→ EXERCISE BRIEF
Look in the material below for the line with "Definition QueueServiceError_name : string" and the line with "Inductive Completion (A", then set down exactly those two lines and all lines between, nothing more.

→ RECORDS SUPPLIED
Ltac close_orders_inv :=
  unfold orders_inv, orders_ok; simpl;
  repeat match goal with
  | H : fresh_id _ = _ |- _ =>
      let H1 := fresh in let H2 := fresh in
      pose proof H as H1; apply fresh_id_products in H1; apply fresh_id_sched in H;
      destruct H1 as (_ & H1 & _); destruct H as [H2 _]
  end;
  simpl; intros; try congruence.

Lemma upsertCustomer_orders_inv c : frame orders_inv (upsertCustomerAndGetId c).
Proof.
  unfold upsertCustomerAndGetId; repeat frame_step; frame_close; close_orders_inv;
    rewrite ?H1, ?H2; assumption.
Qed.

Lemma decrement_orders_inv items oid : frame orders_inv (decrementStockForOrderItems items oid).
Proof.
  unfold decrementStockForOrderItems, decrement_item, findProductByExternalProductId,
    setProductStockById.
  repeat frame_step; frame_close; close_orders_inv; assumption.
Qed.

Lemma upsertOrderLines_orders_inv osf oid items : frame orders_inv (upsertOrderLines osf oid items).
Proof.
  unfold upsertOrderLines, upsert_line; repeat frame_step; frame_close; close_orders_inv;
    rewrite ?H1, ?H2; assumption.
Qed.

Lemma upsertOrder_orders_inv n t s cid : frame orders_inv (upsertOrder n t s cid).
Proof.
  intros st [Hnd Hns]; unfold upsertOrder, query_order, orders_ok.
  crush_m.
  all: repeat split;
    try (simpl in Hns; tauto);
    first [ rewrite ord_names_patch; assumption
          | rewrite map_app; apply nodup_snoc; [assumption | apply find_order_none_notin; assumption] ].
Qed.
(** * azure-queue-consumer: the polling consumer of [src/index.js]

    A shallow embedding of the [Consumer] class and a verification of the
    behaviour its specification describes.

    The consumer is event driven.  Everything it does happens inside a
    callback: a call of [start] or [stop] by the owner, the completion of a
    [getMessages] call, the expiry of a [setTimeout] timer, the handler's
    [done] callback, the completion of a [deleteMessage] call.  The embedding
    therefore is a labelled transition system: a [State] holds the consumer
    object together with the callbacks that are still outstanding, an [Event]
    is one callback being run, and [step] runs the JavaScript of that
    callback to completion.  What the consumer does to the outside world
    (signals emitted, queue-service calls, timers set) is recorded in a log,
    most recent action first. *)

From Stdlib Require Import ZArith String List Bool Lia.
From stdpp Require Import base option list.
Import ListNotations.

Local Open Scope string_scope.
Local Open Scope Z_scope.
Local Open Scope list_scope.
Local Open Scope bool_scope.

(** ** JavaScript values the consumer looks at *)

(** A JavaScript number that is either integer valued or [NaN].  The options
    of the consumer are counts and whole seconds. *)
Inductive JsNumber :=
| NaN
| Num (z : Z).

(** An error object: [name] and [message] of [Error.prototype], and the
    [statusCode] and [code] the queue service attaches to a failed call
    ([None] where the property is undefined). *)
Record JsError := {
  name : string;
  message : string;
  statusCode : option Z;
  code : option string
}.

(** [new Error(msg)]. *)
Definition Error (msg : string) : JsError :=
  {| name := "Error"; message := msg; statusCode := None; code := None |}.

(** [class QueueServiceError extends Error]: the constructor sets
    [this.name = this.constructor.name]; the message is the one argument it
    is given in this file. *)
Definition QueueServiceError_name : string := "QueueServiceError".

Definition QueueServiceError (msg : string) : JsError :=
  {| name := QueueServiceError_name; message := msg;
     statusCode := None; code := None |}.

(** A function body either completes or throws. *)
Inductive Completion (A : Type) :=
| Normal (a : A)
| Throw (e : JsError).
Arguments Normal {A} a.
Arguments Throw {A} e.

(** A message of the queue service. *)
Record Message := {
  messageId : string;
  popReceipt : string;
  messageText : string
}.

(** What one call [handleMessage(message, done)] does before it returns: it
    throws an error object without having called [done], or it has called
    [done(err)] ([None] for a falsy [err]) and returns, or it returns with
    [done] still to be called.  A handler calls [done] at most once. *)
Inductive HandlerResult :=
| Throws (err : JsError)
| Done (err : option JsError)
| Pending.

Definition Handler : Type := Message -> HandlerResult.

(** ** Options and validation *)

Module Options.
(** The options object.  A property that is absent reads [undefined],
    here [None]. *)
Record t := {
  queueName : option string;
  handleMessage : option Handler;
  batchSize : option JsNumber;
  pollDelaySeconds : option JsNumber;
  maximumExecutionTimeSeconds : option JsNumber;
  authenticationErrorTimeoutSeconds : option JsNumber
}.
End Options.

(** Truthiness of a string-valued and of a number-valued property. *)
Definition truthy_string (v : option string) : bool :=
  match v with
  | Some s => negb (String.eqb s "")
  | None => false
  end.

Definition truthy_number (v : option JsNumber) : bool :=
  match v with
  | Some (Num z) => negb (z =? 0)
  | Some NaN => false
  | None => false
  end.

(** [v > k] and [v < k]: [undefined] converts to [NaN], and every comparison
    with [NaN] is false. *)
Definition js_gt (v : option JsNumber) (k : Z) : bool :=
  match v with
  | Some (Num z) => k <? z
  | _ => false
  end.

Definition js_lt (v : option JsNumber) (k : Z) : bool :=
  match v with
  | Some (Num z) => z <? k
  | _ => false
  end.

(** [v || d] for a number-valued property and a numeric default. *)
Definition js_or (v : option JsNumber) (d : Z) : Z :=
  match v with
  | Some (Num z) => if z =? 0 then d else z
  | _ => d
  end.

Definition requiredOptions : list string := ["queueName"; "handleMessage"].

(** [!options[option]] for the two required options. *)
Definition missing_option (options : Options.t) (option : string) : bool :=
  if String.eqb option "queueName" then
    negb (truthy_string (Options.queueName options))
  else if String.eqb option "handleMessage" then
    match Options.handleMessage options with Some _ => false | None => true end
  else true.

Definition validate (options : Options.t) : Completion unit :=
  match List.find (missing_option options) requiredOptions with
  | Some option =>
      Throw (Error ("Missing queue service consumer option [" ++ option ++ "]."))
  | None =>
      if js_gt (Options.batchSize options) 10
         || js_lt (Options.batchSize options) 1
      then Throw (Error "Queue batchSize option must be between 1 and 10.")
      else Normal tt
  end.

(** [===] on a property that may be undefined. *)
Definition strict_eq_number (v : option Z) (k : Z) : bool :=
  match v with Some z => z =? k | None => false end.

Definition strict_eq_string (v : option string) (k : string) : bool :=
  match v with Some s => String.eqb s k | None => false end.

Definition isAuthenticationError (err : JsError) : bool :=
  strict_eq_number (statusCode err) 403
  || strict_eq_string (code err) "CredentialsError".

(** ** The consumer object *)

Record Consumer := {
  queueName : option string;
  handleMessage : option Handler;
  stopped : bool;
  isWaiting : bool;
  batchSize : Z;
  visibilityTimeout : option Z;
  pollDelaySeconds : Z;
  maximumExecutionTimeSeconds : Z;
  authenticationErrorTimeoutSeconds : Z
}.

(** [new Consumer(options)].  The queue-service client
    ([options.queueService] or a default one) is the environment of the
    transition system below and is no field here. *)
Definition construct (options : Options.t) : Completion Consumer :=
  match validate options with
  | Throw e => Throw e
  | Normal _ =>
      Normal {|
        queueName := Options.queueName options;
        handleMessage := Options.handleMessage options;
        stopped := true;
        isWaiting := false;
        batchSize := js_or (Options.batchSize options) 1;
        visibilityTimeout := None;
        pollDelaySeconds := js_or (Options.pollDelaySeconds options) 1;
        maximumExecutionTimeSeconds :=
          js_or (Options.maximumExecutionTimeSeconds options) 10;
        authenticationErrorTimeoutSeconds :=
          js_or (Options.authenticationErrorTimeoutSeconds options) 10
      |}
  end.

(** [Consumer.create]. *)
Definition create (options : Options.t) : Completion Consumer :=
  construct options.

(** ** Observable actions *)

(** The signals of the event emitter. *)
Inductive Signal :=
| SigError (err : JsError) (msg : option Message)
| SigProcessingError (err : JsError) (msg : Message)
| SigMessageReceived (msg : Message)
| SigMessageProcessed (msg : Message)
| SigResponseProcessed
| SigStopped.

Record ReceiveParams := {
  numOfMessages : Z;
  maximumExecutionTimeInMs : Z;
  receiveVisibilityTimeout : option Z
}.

→ WRITTEN SOLUTION
Definition QueueServiceError_name : string := "QueueServiceError".

Definition QueueServiceError (msg : string) : JsError :=
  {| name := QueueServiceError_name; message := msg;
     statusCode := None; code := None |}.

(** A function body either completes or throws. *)
Inductive Completion (A : Type) :=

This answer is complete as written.